Mother Time, Joanne Arnott’s sixth book, is as strong on the time as it is on the mothering. (Ronsdale Press, 2007, 139pp, ISBN 978-155380-046-0). ‘Enchantment & Freedom,’ for example:
‘When did the chant begin? How many generations or thousands of years, shaken in the womb to the same damn rhythm…”
Measuring, (“today I have been a good mother…”) releasing, (“wandering off without us”) returning (“an ear tuned to those who walk beside us all the time).

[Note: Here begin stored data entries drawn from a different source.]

(** The loop [for i in range(len(sorted_segments) - 1)] of
    [validate_timeline_continuity], with [n] iterations left from index [i]. *)
Fixpoint continuity_loop (sorted_segments : list TimelineSegment) (n i : nat) : Result unit :=
  match n with
  | O => Ok tt
  | S n' =>
      match sorted_segments !! i, sorted_segments !! (i + 1)%nat with
      | Some current, Some next =>
          let current_end := end_minute current in
          let next_start := start_minute next in
          if negb (current_end =? next_start) then
            Raise (mkExn ValueError
                     ("Timeline gap detected: segment ends at " +:+ pretty current_end
                      +:+ " but next starts at " +:+ pretty next_start))
          else continuity_loop sorted_segments n' (S i)
      | _, _ => Raise (mkExn IndexError "list index out of range")
      end
  end.

Definition validate_timeline_continuity (segments : list TimelineSegment)
    : Result (list TimelineSegment) :=
  match segments with
  | [] => Raise (mkExn ValueError "Timeline cannot be empty")
  | _ =>
      let sorted_segments := sorted segments start_minute in
      match continuity_loop sorted_segments (List.length sorted_segments - 1) 0 with
      | Raise e => Raise e
      | Ok _ => Ok sorted_segments
      end
  end.

Record LecturePeriod : Type := mkLecturePeriod {
  period_number : Z;
  title : string;
  learning_objectives : list string;
  materials : list string;
  detailed_timeline : list TimelineSegment;
  detailed_activities : list Activity;
  assessment : Assessment;
  differentiation : Differentiation;
  homework : Homework
}.

(** The [detailed_timeline] field: the segments are validated one by one,
    and only when all are valid does [validate_timeline_continuity] run; its
    return value is what the model stores. *)
Definition validate_detailed_timeline (segments : list TimelineSegment)
    : list ErrorDetails * list TimelineSegment :=
  match validate_items TimelineSegment_model_validate 0 segments with
  | ([], valid_segments) =>
      match validate_timeline_continuity valid_segments with
      | Ok stored => ([], stored)
      | Raise e =>
          (after_validator "detailed_timeline" (InList (List.length segments))
                           (@Raise unit e), [])
      end
  | (errors, _) => (at_loc ["detailed_timeline"] errors, [])
  end.

Definition LecturePeriod_model_validate (data : LecturePeriod) : Validation LecturePeriod :=
  let timeline := validate_detailed_timeline (detailed_timeline data) in
  let activities := validate_items Activity_model_validate 0 (detailed_activities data) in
  model_or_errors
    (check_ge "period_number" 1 (period_number data)
     ++ check_list_min_length "learning_objectives" 2 (learning_objectives data)
     ++ fst timeline
     ++ (match fst activities with
         | [] => check_list_min_length "detailed_activities" 1 (detailed_activities data)
         | errors => at_loc ["detailed_activities"] errors
         end)
     ++ validate_nested "assessment" Assessment_model_validate (assessment data)
     ++ validate_nested "differentiation" Differentiation_model_validate
                        (differentiation data)
     ++ validate_nested "homework" Homework_model_validate (homework data))
    (mkLecturePeriod
       (period_number data) (title data) (learning_objectives data) (materials data)
       (snd timeline) (snd activities) (assessment data) (differentiation data)
       (homework data)).

Record ResourceLink : Type := mkResourceLink {
  resource_title : string;
  url : string;
  resource_type : ResourceType;
  resource_description : string;
  recommended_for : list Z
}.

Record CompleteLessonPlan : Type := mkCompleteLessonPlan {
  generated_at : Z;
  course_title : string;
  course_description : string;
  request : LessonPlanRequest;
  lectures : list LecturePeriod;
  resource_links : list ResourceLink;
  progression_map : string;
  prerequisites_summary : string;
  learning_outcomes_summary : list string
}.

(** [validate_lecture_count(lectures, info)], with [info.data.get("request")]
    the request when that field, validated before [lectures], was valid. *)
Definition validate_lecture_count (lectures : list LecturePeriod)
    (info_data_request : option LessonPlanRequest) : Result (list LecturePeriod) :=
  match info_data_request with
  | Some request =>
      if negb (Z.of_nat (List.length lectures) =? total_periods request) then
        Raise (mkExn ValueError
                 ("Expected " +:+ pretty (total_periods request) +:+ " lectures, got "
                  +:+ pretty (Z.of_nat (List.length lectures))))
      else Ok lectures
  | None => Ok lectures
  end.

Section CompleteLessonPlan.

(** pydantic's [HttpUrl]: the normalised URL that is stored for a string it
    accepts (["https://example.com"] is stored as ["https://example.com/"]),
    [None] for a string it rejects.  URL parsing is not part of the
    repository. *)
Variable HttpUrl : string -> option string.

Definition ResourceLink_model_validate (data : ResourceLink) : Validation ResourceLink :=
  match HttpUrl (url data) with
  | Some stored_url =>
      Valid (mkResourceLink (resource_title data) stored_url (resource_type data)
                            (resource_description data) (recommended_for data))
  | None =>
      Invalid [mkError ["url"] (value_error "Input should be a valid URL") (InStr (url data))]
  end.

(** The [lectures] field: items first, then [min_length=1], then
    [validate_lecture_count]. *)
Definition validate_lectures (lectures : list LecturePeriod)
    (info_data_request : option LessonPlanRequest) : list ErrorDetails * list LecturePeriod :=
  match validate_items LecturePeriod_model_validate 0 lectures with
  | ([], valid_lectures) =>
      match check_list_min_length "lectures" 1 valid_lectures with
      | [] =>
          match validate_lecture_count valid_lectures info_data_request with
          | Ok stored => ([], stored)
          | Raise e =>
              (after_validator "lectures" (InList (List.length lectures)) (@Raise unit e), [])
          end
      | errors => (errors, [])
      end
  | (errors, _) => (at_loc ["lectures"] errors, [])
  end.

Definition CompleteLessonPlan_model_validate (data : CompleteLessonPlan)
    : Validation CompleteLessonPlan :=
  let validated_request := LessonPlanRequest_model_validate (request data) in
  let info_data_request :=
    match validated_request with Valid r => Some r | Invalid _ => None end in
  let lectures_field := validate_lectures (lectures data) info_data_request in
  let links := validate_items ResourceLink_model_validate 0 (resource_links data) in
  model_or_errors
    (validate_nested "request" LessonPlanRequest_model_validate (request data)
     ++ fst lectures_field
     ++ at_loc ["resource_links"] (fst links))
    (mkCompleteLessonPlan
       (generated_at data) (course_title data) (course_description data)
       (match validated_request with Valid r => r | Invalid _ => request data end)
       (snd lectures_field) (snd links) (progression_map data)
       (prerequisites_summary data) (learning_outcomes_summary data)).

End CompleteLessonPlan.

Record ClarificationQuestion : Type := mkClarificationQuestion {
  question : string;
  field_name : string;
  suggestions : list string;
  required : bool
}.

Record ClarificationRequest : Type := mkClarificationRequest {
  message : string;
  questions : list ClarificationQuestion
}.

Definition ClarificationRequest_model_validate (data : ClarificationRequest)
    : Validation ClarificationRequest :=
  model_or_errors
    (check_list_min_length "questions" 1 (questions data))
    data.

End lesson_plan.

(** ** src/tools/search_tool.py *)
Module search_tool.
Import Py pydantic lesson_plan.

#[global] Instance ResourceType_eq_dec : EqDecision ResourceType.
Proof. solve_decision. Defined.

(** The values of the [ResourceType] enum (src/schemas/lesson_plan.py), and
    [ResourceType(value)], which raises [ValueError] on any other string. *)
Definition ResourceType_value (rt : ResourceType) : string :=
  match rt with
  | VIDEO => "video"
  | ARTICLE => "article"
  | INTERACTIVE => "interactive"
  | DATASET => "dataset"
  | TOOL => "tool"
  end.

Definition ResourceType_members : list ResourceType :=
  [VIDEO; ARTICLE; INTERACTIVE; DATASET; TOOL].

Definition ResourceType_of_value (value : string) : Result ResourceType :=
  match find (fun rt => String.eqb (ResourceType_value rt) value) ResourceType_members with
  | Some rt => Ok rt
  | None => Raise (mkExn ValueError ("'" +:+ value +:+ "' is not a valid ResourceType"))
  end.

(** [ResourceSearchTool.build_search_query]. *)
Definition build_search_query (topic grade : string) (resource_type : ResourceType) : string :=
  let type_keywords : list (ResourceType * string) :=
    [ (VIDEO, "educational video tutorial");
      (ARTICLE, "lesson article guide");
      (INTERACTIVE, "interactive simulation game");
      (DATASET, "dataset download data");
      (TOOL, "educational tool software") ] in
  let keywords :=
    match find (fun kv => bool_decide (fst kv = resource_type)) type_keywords with
    | Some kv => snd kv
    | None => "educational resource"
    end in
  topic +:+ " " +:+ grade +:+ " " +:+ keywords.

Arnott introduces us to words for the questions we’ve been born with. Even her sections are timed, bearing the dates, where she was when she wrote, starting with the mid-eighties for Downtown Eastside of Vancouver, that now notorious part of Canada. Arnott’s poems give us the work of the world; birthing and rearing, then on to Unmaking the House which made me wish Susannah Moody could’ve had this book as a long winter read: “gather your children, sweep out the house, leave the broom at the threshold and fly.”
The title poem, Mother Time, brilliantly weaves both themes, along with Arnott’s mixed heritage: “sweetgrass hair moss eyes matriarch of clan bends berries folds dried leaf.”
We follow her lead, echo her mind, bodies tracing patterns she enacts, protocol running thick, then thin then thick again, through millennial time.
Small changes weave the old into the new again, braiding youth, maturity, great age, cycling seasons. Now it is fish. Nnow it is digging sticks and roots. Now it is fruit. Now it is home repair and the snowbound truth; dress for a small child, feast for a clan, dancing slippers. tea for a treacherous cough, song for a broken heart, laughter.
She can make each of these things at the proper time, given community, a perceived need and an ear tuned to those who walk beside us all the time.”